BREEDERS’ CUP: AUTHENTIC RUNS TRUE IN CLASSIC
Nobody went with Authentic early, and he wouldn’t let anyone near him late.
And the result was a front-running, 2-1/4-length victory by Authentic in Saturday’s Grade 1, $6 million Longines Breeders’ Cup Classic. The victory was Hall of Fame jockey John Velazquez’ first in the Classic and trainer Bob Baffert’s fourth. Baffert also struck in 2014, ’15, and ’16 with Bayern, American Pharoah, and Arrogate, respectively.
Against a salty field that included eight horses — of 10 to run — who’d earned at least $1.5 million, Authentic, with John Velazquez up, made short work of his rivals. He was at least a length clear at every point of call, and in the lane, much as he had done in winning the Kentucky Derby in September, he had plenty in the tank to hold off Improbable.
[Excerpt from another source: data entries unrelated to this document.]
Lemma remove_tx_spec self removed key tx : indexed self → set_transactions self !! key = Some tx →
  ∃ self', remove_tx (self, removed) key = Ok (self', removed ++ [tx]) ∧ indexed self' ∧
    set_transactions self' = delete key (set_transactions self) ∧ set_dependencies self' = set_dependencies self.
Proof.
  intros [H1 H2 H3 H4 H5 H6 H7 H8] Hk. destruct (map_Forall_lookup_1 _ _ _ _ H1 Hk) as [Hid [Hf _]]. unfold remove_tx. rewrite Hk.
  unfold remove_outputs. cbn [created_outputs]. fold (verified_tx tx) (verified_id tx). rewrite Hid.
  destruct (remove_outputs_loop (E := Empty_set) key (length (outputs (verified_tx tx))) (created_outputs self) Hf) as (c' & -> & Hc).
  rewrite Ok_bind. cbn [set_transactions set_dependencies transactions_serialized_size set_total_cost set_spent_outpoints set_sprout_nullifiers
    set_sapling_nullifiers set_orchard_nullifiers]. rewrite Ok_bind. eexists. split; [reflexivity|]. split; [|done].
  split; cbn; try by apply tracks_delete.
  - by apply map_Forall_delete.
  - intros o out. rewrite Hc, H2. by rewrite (creates_delete _ _ _ _ _ H1 Hk).
  - rewrite H3, wrap_sub_l, (map_sum_delete tx_size _ key tx Hk). f_equal. lia.
  - rewrite H4, wrap_sub_l, (map_sum_delete cost _ key tx Hk). f_equal. lia.
Qed.

(** Removing the transactions of distinct keys. *)
Lemma remove_txs_spec keys : ∀ self removed, indexed self → NoDup keys →
  ∃ self' rest, foldM remove_tx (self, removed) keys = Ok (self', removed ++ rest) ∧ indexed self' ∧ set_dependencies self' = set_dependencies self ∧
    (∀ h tx, set_transactions self' !! h = Some tx ↔ set_transactions self !! h = Some tx ∧ h ∉ keys) ∧
    rest = omap (λ h, set_transactions self !! h) keys.
Proof.
  induction keys as [|k keys IH]; intros self removed Hi Hd.
  - exists self, []. rewrite app_nil_r. split_and!; [done|done|done| |done]. intros h tx. set_solver.
  - apply NoDup_cons in Hd as [Hk Hd]. cbn [foldM]. destruct (set_transactions self !! k) as [tx|] eqn:Htx.
    + destruct (remove_tx_spec self removed k tx Hi Htx) as (s1 & -> & Hi1 & HT1 & Hd1). rewrite Ok_bind.
      destruct (IH s1 (removed ++ [tx]) Hi1 Hd) as (s2 & rest & -> & Hi2 & Hd2 & HT2 & ->).
      exists s2, (tx :: omap (λ h, set_transactions self !! h) keys). split_and!; [|done|congruence| |by cbn; rewrite Htx].
      * rewrite <- app_assoc. cbn. do 4 f_equal. rewrite HT1. apply list_omap_ext. clear -Hk.
        induction keys as [|k' keys IH]; constructor; [rewrite lookup_delete_ne; [done|]; set_solver|apply IH; set_solver].
      * intros h t. rewrite HT2, HT1, lookup_delete_Some, not_elem_of_cons. naive_solver.
    + assert (remove_tx (self, removed) k = Ok (self, removed)) as -> by (unfold remove_tx; by rewrite Htx). rewrite Ok_bind.
      destruct (IH self removed Hi Hd) as (s2 & rest & -> & Hi2 & Hd2 & HT2 & ->). eexists s2, _. split_and!; [done|done|done| |].
      * intros h t. rewrite HT2, not_elem_of_cons. split; [|naive_solver]. intros [Ht Hn]. split_and!; [done| |done]. intros ->. by simplify_eq.
      * cbn. by rewrite Htx.
Qed.

Lemma graph_restrict T deps T' deps' (R : Hash → Prop) : graph_ok T deps → deps_ok deps' →
  (∀ x d, edge deps' x d → edge deps x d ∧ ¬ R x ∧ ¬ R d) → (∀ h tx, T !! h = Some tx → ¬ R h → T' !! h = Some tx) → graph_ok T' deps'.
Proof.
  intros [_ He] Hd' He' HT. split; [done|]. intros t d (Hold & Ht & Hd)%He'.
  destruct (He _ _ Hold) as (o & out & tx & Ho & (tx' & Htx' & Hout) & Htx & Hin). exists o, out, tx. split_and!; [done| |by apply HT|done].
  exists tx'. split; [|done]. apply HT; [done|]. by rewrite Ho.
Qed.

(** The transactions of the set without those of [A], with the graph restricted to them. *)
Definition without (self self' : VerifiedSet) (A : gset Hash) : Prop :=
  (∀ h tx, set_transactions self' !! h = Some tx ↔ set_transactions self !! h = Some tx ∧ h ∉ A) ∧
  (∀ x d, edge (set_dependencies self') x d ↔ edge (set_dependencies self) x d ∧ x ∉ A ∧ d ∉ A).
Lemma limit_ok now self : 0 ≤ storage_eviction_memory_time self → lists_ok (storage_eviction_memory_time self) now (chain_rejected_same_effects self) →
  ∃ self', limit_rejection_list_memory self now = Ok self' ∧ same_mempool self self' ∧ rejections_ok now self' ∧
    ∀ e h, rejected_for self' now e h ↔ rejected_for self now e h.
Proof.
  intros Hm H. unfold limit_rejection_list_memory.
  match goal with |- context [with_tip_rejected self ?a ?b] => destruct (metrics_ok now (with_tip_rejected self a b)) as (s & -> & Hs & He & Ht & Hl & Hr) end; [done|].
  exists s. split; [done|]. split; [done|]. split; [|done]. cbn in He, Ht, Hl. destruct Hs as (_ & _ & Hmem & _). cbn in Hmem. split; [by rewrite Hmem|by rewrite Hmem|..].
  - rewrite He. destruct (Z.ltb_spec MAX_EVICTION_MEMORY_ENTRIES (Z.of_nat (size (tip_rejected_exact self)))); [by rewrite map_size_empty|lia].
  - rewrite Ht. destruct (Z.ltb_spec MAX_EVICTION_MEMORY_ENTRIES (Z.of_nat (size (tip_rejected_same_effects self)))); [by rewrite map_size_empty|lia].
Qed.

(** A rejection is recorded, and nothing else changes. It does not panic when the transaction is not already rejected for the reason. *)
Lemma reject_ok now self id reason : rejections_ok now self →
  (∀ e, reason = SameEffectsChain e → ¬ rejected_for self now e (mined_id id)) →
  ∃ self', reject self now id reason = Ok self' ∧ same_mempool self self' ∧ rejections_ok now self' ∧
    (∀ e, reason = SameEffectsChain e → rejected_for self' now e (mined_id id)) ∧
    ∀ e h, rejected_for self' now e h → rejected_for self now e h ∨ reason = SameEffectsChain e ∧ h = mined_id id.
Proof.
  intros [Hm Hl He Ht] Hn. unfold reject. destruct reason as [e|e|e|e].
  1, 2, 4: rewrite Ok_bind; match goal with |- context [limit_rejection_list_memory ?s ?n] =>
      destruct (limit_ok n s) as (s' & -> & Hs & Hok & Hr); [done|done|] end; exists s'; split_and!; [done|done|done|by intros|]; intros e' h Hc; left; by apply Hr in Hc.
  set (l := default _ _). assert (Hlist : list_ok (storage_eviction_memory_time self) now l).
  { unfold l. destruct (chain_rejected_same_effects self !! e) as [l0|] eqn:Hl0; cbn; [by apply (map_Forall_lookup_1 _ _ _ _ Hl Hl0)|apply list_new_ok]. }
  assert (Hc : contains_key l now (mined_id id) = false).
  { apply not_true_iff_false. intros Hc. apply (Hn e eq_refl). unfold l in Hc. unfold rejected_for, chain_rejected.
    destruct (chain_rejected_same_effects self !! e) as [l0|]; cbn in Hc; [eauto|done]. }
  assert (Hold : ∀ h, contains_key l now h = true → rejected_for self now e h).
  { intros h Hh. unfold l in Hh. unfold rejected_for, chain_rejected. destruct (chain_rejected_same_effects self !! e) as [l0|]; cbn in Hh; [eauto|done]. }
  destruct (list_insert_ok _ now l (mined_id id) Hm Hlist Hc) as (l' & -> & Hok' & Hin & Hback). rewrite !Ok_bind.
  destruct (limit_ok now (with_chain_rejected self (<[e := l']> (chain_rejected_same_effects self)))) as (s' & -> & Hs & Hok & Hr); [done|by apply map_Forall_insert_2|].
  exists s'. split_and!; [done|done|done| |].
  - intros e' [= <-]. apply Hr. unfold rejected_for. cbn. rewrite chain_rejected_insert. by rewrite decide_True.
  - intros e' h Hx%Hr. unfold rejected_for in Hx. cbn in Hx. rewrite chain_rejected_insert in Hx. destruct (decide (e' = e)) as [->|]; [|by left].
    apply Hback in Hx as [->|Hx]; [by right|left; by apply Hold].
Qed.

End Invariant.
(* ===== verification/MempoolInvariant.v ===== *)
(** * The invariant of the mempool storage

    What every reachable [Storage] of [zebrad/src/components/mempool/storage.rs] satisfies, and what its operations do. The clock of the
    calls does not go backwards. *)

From stdpp Require Import strings.
From S2P Require Import Prelude Height Amount Codec Serialization Transaction Merkle TransparentCodec ShieldedCodec TransactionCodec Sighash Unmined Script TxChecks TxVerifier Reversible MempoolDeps EvictionList VerifiedSet MempoolStorage.

(** ** Transactions that were parsed *)

Section Parsed.
Context `{CL : !CurveLib, CW : !CurveLaws, LZ : !LibRustZcash, SL : !SighashLib, HF : !HashFns, ZS : !ScriptLib, PL : !PolicyLib}.

(** The transaction was read from the wire, and its id and its size were computed. *)
Definition parsed_tx (tx : VerifiedUnminedTx) : Prop :=
  tx_wire_ok (verified_tx tx) ∧ unmined_from (verified_tx tx) = Ok (verified_transaction tx).

Lemma wire_outputs t : tx_wire_ok t → outputs_wire_ok (outputs t).
Proof.
  intros [Hok _]. destruct t as [ins outs lt|ins outs lt js|ins outs lt ex js|ins outs lt ex js sap|nu lt ex ins outs sap orc]; cbn in Hok.
  - by destruct Hok as (_ & Ho & _).
  - by destruct Hok as (_ & Ho & _).
  - by destruct Hok as (_ & Ho & _).
  - by destruct Hok as ((_ & Ho & _) & _).
  - by destruct Hok as ((_ & _ & _ & _ & Ho & _) & _).
Qed.

Lemma parsed_fits tx : parsed_tx tx → fits_block tx.
Proof.
  intros [Hw Hu]. split.
  - destruct (wire_outputs _ Hw) as (_ & _ & Hl). unfold outputs_fit. unfold MAX_PROTOCOL_MESSAGE_LEN in Hl. lia.
  - apply bind_Ok in Hu as (size & Hs & (f & _ & (id & _ & [= Htx])%bind_Ok)%bind_Ok).
    assert (tx_size tx = size) as -> by (unfold tx_size; by rewrite <- Htx).
    unfold serialized_size in Hs. apply bind_Ok in Hs as (bytes & Hb & [= <-]).
    destruct (zcash_serialize (verified_tx tx)) as [b|e|] eqn:Hser; cbn in Hb; try done. simplify_eq.
    destruct Hw as [_ Hwr]. specialize (Hwr bytes Hser). lia.
Qed.

Lemma bytes_length_le (l : list Z) enc : serialize_bytes l = Ok enc → (length enc ≤ 9 + length l)%nat.
Proof.
  intros (len & Hl & (c & Hc & [= <-])%bind_Ok)%bind_Ok. rewrite length_app. assert (length c ≤ 9)%nat; [|lia].
  unfold zcash_serialize, CompactSizeMessage_serialize in Hc. apply bind_Ok in Hc as (limit & _ & (u & _ & Hc)%bind_Ok).
  unfold zcash_serialize, CompactSize64_serialize in Hc. cbn [cs64] in Hc. revert Hc.
  destruct (_ <=? _); [|destruct (_ <=? _); [|destruct (_ <=? _)]]; intros Hc; apply (f_equal (ok_value [])) in Hc; cbn [ok_value] in Hc;
    rewrite <- Hc; cbn [length]; rewrite length_le_bytes; lia.
Qed.

Lemma is_dust_total (o : Output) : valid o → ∃ b, is_dust o = Ok b.
Proof.
  intros Hv. destruct (codec_roundtrip o Hv) as (enc & Hs & _ & _). unfold is_dust, serialized_size. rewrite Hs. cbn [expect_ok]. rewrite !Ok_bind.
  assert (Hl : (length enc ≤ 17 + length (lock_script o))%nat).
  { unfold zcash_serialize, Output_serialize in Hs. apply bind_Ok in Hs as (v & Hv'%amount_length & (s & Hs%bytes_length_le & [= <-])%bind_Ok).
    rewrite length_app. lia. }
  destruct Hv as (_ & _ & Hb). unfold MAX_U8_ALLOCATION, MAX_PROTOCOL_MESSAGE_LEN in Hb. rewrite try_from_fits by int_lia. cbn [expect]. rewrite Ok_bind. eauto.
Qed.

Lemma check_outputs_total limit outs : Forall valid outs → ∀ n, ∃ r, check_outputs limit outs n = Ok r.
Proof.
  induction 1 as [|o outs Hv Hf IH]; intros n; cbn [check_outputs]; [eauto|]. destruct (is_dust_total o Hv) as [b Hb].
  destruct (standard_script (lock_script o)) as [[| | |r ks|]|]; rewrite ?Hb, ?Ok_bind; try (destruct b); eauto; destruct (_ <? _); eauto.
Qed.

(** The policy gives an answer for every parsed transaction. *)
Lemma non_standard_total limit tx : parsed_tx tx → ∃ r, non_standard limit tx = Ok r.
Proof.
  intros [Hw _]. destruct (wire_outputs _ Hw) as [Hf _]. unfold non_standard. destruct (check_unlock_scripts _); [eauto|].
  destruct (check_inputs tx); [eauto|]. destruct (check_outputs_total limit _ Hf 0) as [[e|n] ->]; rewrite Ok_bind; [eauto|].
  destruct (_ <? _); eauto.
Qed.
Lemma unspent_into (k : AddressUnspentOutput) : into_disk k = Ok (as_bytes (unspent_address_location k) ++ as_bytes (unspent_output_location k)).
Proof.
  unfold into_disk at 1, AddressUnspentOutput_into_disk. rewrite !disk_total, !Ok_bind. apply array_Ok. rewrite length_app, !length_out_loc_bytes. done.
Qed.
Lemma unspent_total (k : AddressUnspentOutput) : into_disk k = Ok (as_bytes k).
Proof. by rewrite (as_bytes_Ok k _ (unspent_into k)), unspent_into. Qed.
Lemma unspent_roundtrip (k : AddressUnspentOutput) : unspent_valid k → from_disk (as_bytes k) = Ok k.
Proof.
  destruct k as [a o]. intros [Ha Ho]. rewrite (as_bytes_Ok _ _ (unspent_into _)). unfold from_disk, AddressUnspentOutput_from_disk.
  rewrite split_at_app, Ok_bind by (apply length_out_loc_bytes). cbn [unspent_address_location unspent_output_location] in *. by rewrite (out_loc_roundtrip a Ha), Ok_bind, (out_loc_roundtrip o Ho), Ok_bind.
Qed.
Lemma unspent_ordered (j k : AddressUnspentOutput) : unspent_valid j → unspent_valid k → bytes_cmp (as_bytes j) (as_bytes k) = unspent_cmp j k.
Proof.
  intros [Hj Hj'] [Hk Hk']. rewrite !(as_bytes_Ok _ _ (unspent_into _)), bytes_cmp_app by (by rewrite !length_out_loc_bytes). by rewrite !out_loc_ordered.
Qed.
#[export] Instance AddressUnspentOutput_key : DiskKey AddressUnspentOutput :=
  {| key_valid := unspent_valid; key_cmp := unspent_cmp; disk_total := unspent_total; disk_roundtrip := unspent_roundtrip; disk_ordered := unspent_ordered |}.

Lemma address_tx_into (k : AddressTransaction) : into_disk k = Ok (as_bytes (tx_address_location k) ++ as_bytes (address_tx_location k)).
Proof.
  unfold into_disk at 1, AddressTransaction_into_disk. rewrite !disk_total, !Ok_bind. apply array_Ok. rewrite length_app, length_out_loc_bytes, length_tx_loc_bytes. done.
Qed.
Lemma address_tx_total (k : AddressTransaction) : into_disk k = Ok (as_bytes k).
Proof. by rewrite (as_bytes_Ok k _ (address_tx_into k)), address_tx_into. Qed.
Lemma address_tx_roundtrip (k : AddressTransaction) : address_tx_valid k → from_disk (as_bytes k) = Ok k.
Proof.
  destruct k as [a t]. intros [Ha Ht]. rewrite (as_bytes_Ok _ _ (address_tx_into _)). unfold from_disk, AddressTransaction_from_disk.
  rewrite split_at_app, Ok_bind by (apply length_out_loc_bytes). cbn [tx_address_location address_tx_location] in *. by rewrite (out_loc_roundtrip a Ha), Ok_bind, (tx_loc_roundtrip t Ht), Ok_bind.
Qed.
Lemma address_tx_ordered (j k : AddressTransaction) : address_tx_valid j → address_tx_valid k → bytes_cmp (as_bytes j) (as_bytes k) = address_tx_cmp j k.
Proof.
  intros [Hj Hj'] [Hk Hk']. rewrite !(as_bytes_Ok _ _ (address_tx_into _)), bytes_cmp_app by (by rewrite !length_out_loc_bytes). by rewrite out_loc_ordered, tx_loc_ordered.
Qed.
#[export] Instance AddressTransaction_key : DiskKey AddressTransaction :=
  {| key_valid := address_tx_valid; key_cmp := address_tx_cmp; disk_total := address_tx_total; disk_roundtrip := address_tx_roundtrip; disk_ordered := address_tx_ordered |}.

Definition index_valid (i : SubtreeIndex) : Prop := 0 ≤ subtree_index_value i < 2 ^ 16.
Definition index_cmp (i j : SubtreeIndex) : comparison := subtree_index_value i ?= subtree_index_value j.

Lemma index_total (i : SubtreeIndex) : into_disk i = Ok (as_bytes i).
Proof. done. Qed.
Lemma index_roundtrip (i : SubtreeIndex) : index_valid i → from_disk (as_bytes i) = Ok i.
Proof.
  destruct i as [i]. unfold index_valid. cbn [subtree_index_value]. intros Hi. unfold as_bytes, from_disk, SubtreeIndex_from_disk, into_disk, SubtreeIndex_into_disk. cbn [ok_value subtree_index_value].
  rewrite array_Ok, Ok_bind by (apply length_be_bytes). by rewrite of_be_bytes_small by (cbn; lia).
Qed.
Lemma index_ordered (i j : SubtreeIndex) : index_valid i → index_valid j → bytes_cmp (as_bytes i) (as_bytes j) = index_cmp i j.
Proof. unfold index_valid. intros Hi Hj. apply bytes_cmp_be; cbn; lia. Qed.
#[export] Instance SubtreeIndex_key : DiskKey SubtreeIndex :=
  {| key_valid := index_valid; key_cmp := index_cmp; disk_total := index_total; disk_roundtrip := index_roundtrip; disk_ordered := index_ordered |}.

(** The bytes of stored keys are those of no other key. *)
Lemma as_bytes_inj {K} `{!IntoDisk K, !FromDisk K, !DiskKey K} (j k : K) : key_valid j → key_valid k → as_bytes j = as_bytes k → j = k.
Proof. intros Hj Hk He. pose proof (disk_roundtrip j Hj) as Ej. rewrite He, (disk_roundtrip k Hk) in Ej. by injection Ej. Qed.

(** ** The formats of the values *)

Lemma amount_disk_roundtrip {C} `{CL : ConstraintLaws C} (a : Amount C) : amount_ok a = true → Amount.from_bytes (Amount.to_bytes a) = Ok a.
Proof.
  intros Ha. unfold Amount.from_bytes, Amount.to_bytes. pose proof (amount_ok_bounds a Ha). rewrite i64_le_bytes_roundtrip by (apply fits_I64_small; lia).
  rewrite try_from_i64_spec. unfold amount_ok in Ha. rewrite Ha. by destruct a.
Qed.

Definition balance_valid {C} `{!Constraint C} (b : AddressBalanceLocationInner C) : Prop :=
  amount_ok (address_balance_amount b) = true ∧ 0 ≤ address_received b < 2 ^ 64 ∧ out_loc_valid (address_location b).

Lemma address_balance_into {C} (b : AddressBalanceLocationInner C) :
  into_disk b = Ok (Amount.to_bytes (address_balance_amount b) ++ as_bytes (address_location b) ++ le_bytes 8 (address_received b)).
Proof.
  unfold into_disk at 1, AddressBalance_into_disk. rewrite out_loc_total, Ok_bind. apply array_Ok. unfold Amount.to_bytes.
  rewrite !length_app, !length_le_bytes, length_out_loc_bytes. done.
Qed.

(** An address balance, as it was written before and after the received balance was added. *)
Lemma address_balance_from {C} `{CL : ConstraintLaws C} (b : AddressBalanceLocationInner C) rest :
  amount_ok (address_balance_amount b) = true → out_loc_valid (address_location b) →
  from_disk (Amount.to_bytes (address_balance_amount b) ++ as_bytes (address_location b) ++ rest) =
  Ok (mkAddressBalance (address_balance_amount b) (if (8 <=? length rest)%nat then of_le_bytes (take 8 rest) else 0) (address_location b)).
Proof.
  intros Ha Hl. unfold from_disk, AddressBalance_from_disk. rewrite split_at_app, Ok_bind by (apply length_le_bytes).
  rewrite split_at_app, Ok_bind by (apply length_out_loc_bytes). cbn zeta.
  rewrite array_Ok, Ok_bind by (apply length_le_bytes). rewrite amount_disk_roundtrip by done. cbn [expect_ok]. rewrite Ok_bind, (out_loc_roundtrip _ Hl), Ok_bind.
  destruct (Nat.leb_spec 8 (length rest)); [|done]. by rewrite length_take, Nat.min_l.
Qed.

(** C29: the formats of the database. Every height is written as three bytes, those above 2^24 as the greatest one; the keys of the address indexes
    are read back as they were written and are in the order of the bytes; an address balance is read back as it was written, and one
    that was written without a received balance has received 0; the information of a block is read back. *)
Theorem disk_formats_exact :
  (∀ h : Height, 0 ≤ h < 2 ^ 32 → into_disk h = Ok (be_bytes 3 (Z.min h MAX_ON_DISK_HEIGHT))) ∧
  (∀ j k : AddressUnspentOutput, unspent_valid j → unspent_valid k →
     from_disk (as_bytes j) = Ok j ∧ bytes_cmp (as_bytes j) (as_bytes k) = unspent_cmp j k) ∧
  (∀ j k : AddressTransaction, address_tx_valid j → address_tx_valid k →
     from_disk (as_bytes j) = Ok j ∧ bytes_cmp (as_bytes j) (as_bytes k) = address_tx_cmp j k) ∧
  (∀ b : AddressBalanceLocationInner NonNegative, balance_valid b → from_disk (as_bytes b) = Ok b ∧
     from_disk (take 16 (as_bytes b)) = Ok (mkAddressBalance (address_balance_amount b) 0 (address_location b))) ∧
  (∀ i : BlockInfo, vb_ok (value_pools i) → 0 ≤ size i < 2 ^ 32 → from_disk (as_bytes i) = Ok i).
Proof.
  split_and!.
  - intros h Hh. by rewrite height_total, height_bytes.
  - intros j k Hj Hk. split; [by apply unspent_roundtrip|by apply unspent_ordered].
  - intros j k Hj Hk. split; [by apply address_tx_roundtrip|by apply address_tx_ordered].
  - intros b (Ha & Hr & Hl). rewrite (as_bytes_Ok b _ (address_balance_into b)). split.
    + rewrite address_balance_from by done. rewrite length_le_bytes. cbn [Nat.leb]. rewrite firstn_all2 by (by rewrite length_le_bytes).
      rewrite of_le_bytes_le_bytes, Z.mod_small by (cbn; lia). by destruct b.
    + rewrite assoc_L by apply _. rewrite take_app_length' by (unfold Amount.to_bytes; rewrite length_app, length_le_bytes, length_out_loc_bytes; done).
      rewrite <- (app_nil_r (as_bytes (address_location b))). by rewrite address_balance_from.
  - intros [p s] Hp Hs. cbn [value_pools size] in *. unfold from_disk, BlockInfo_from_disk, as_bytes, into_disk, BlockInfo_into_disk. cbn [ok_value value_pools size].
    assert (Hl : length (ValueBalance.to_bytes p) = 40%nat) by done. rewrite length_app, Hl, length_le_bytes. cbn [Nat.leb Nat.add assert]. rewrite Ok_bind.
    rewrite <- Hl, take_app_length, drop_app_length. destruct (value_pools_bytes p Hp) as (-> & _). cbn [expect_ok]. rewrite Ok_bind.
    rewrite firstn_all2 by (by rewrite length_le_bytes). by rewrite of_le_bytes_le_bytes, Z.mod_small by (cbn; lia).
Qed.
The official running time of the Classic was 1:59.19, a Keeneland track record for the distance. It makes sense that it would be a record; it was the fourth dirt race of the day to yield a track-record time. On the other hand, a timing malfunction led the opening quarter to be posted in a preposterous 17 seconds before it was removed. The official chart has no incremental fractions, only the final time. In other words: who knows?
Still, it was a stellar effort from Authentic, who was in complete command from very early in the contest.
“Bob [Baffert] said to take him to the lead so he doesn’t wander so much and keep his mind on running,” said winning rider John Velazquez. “It worked out. He did everything I wanted him to do.”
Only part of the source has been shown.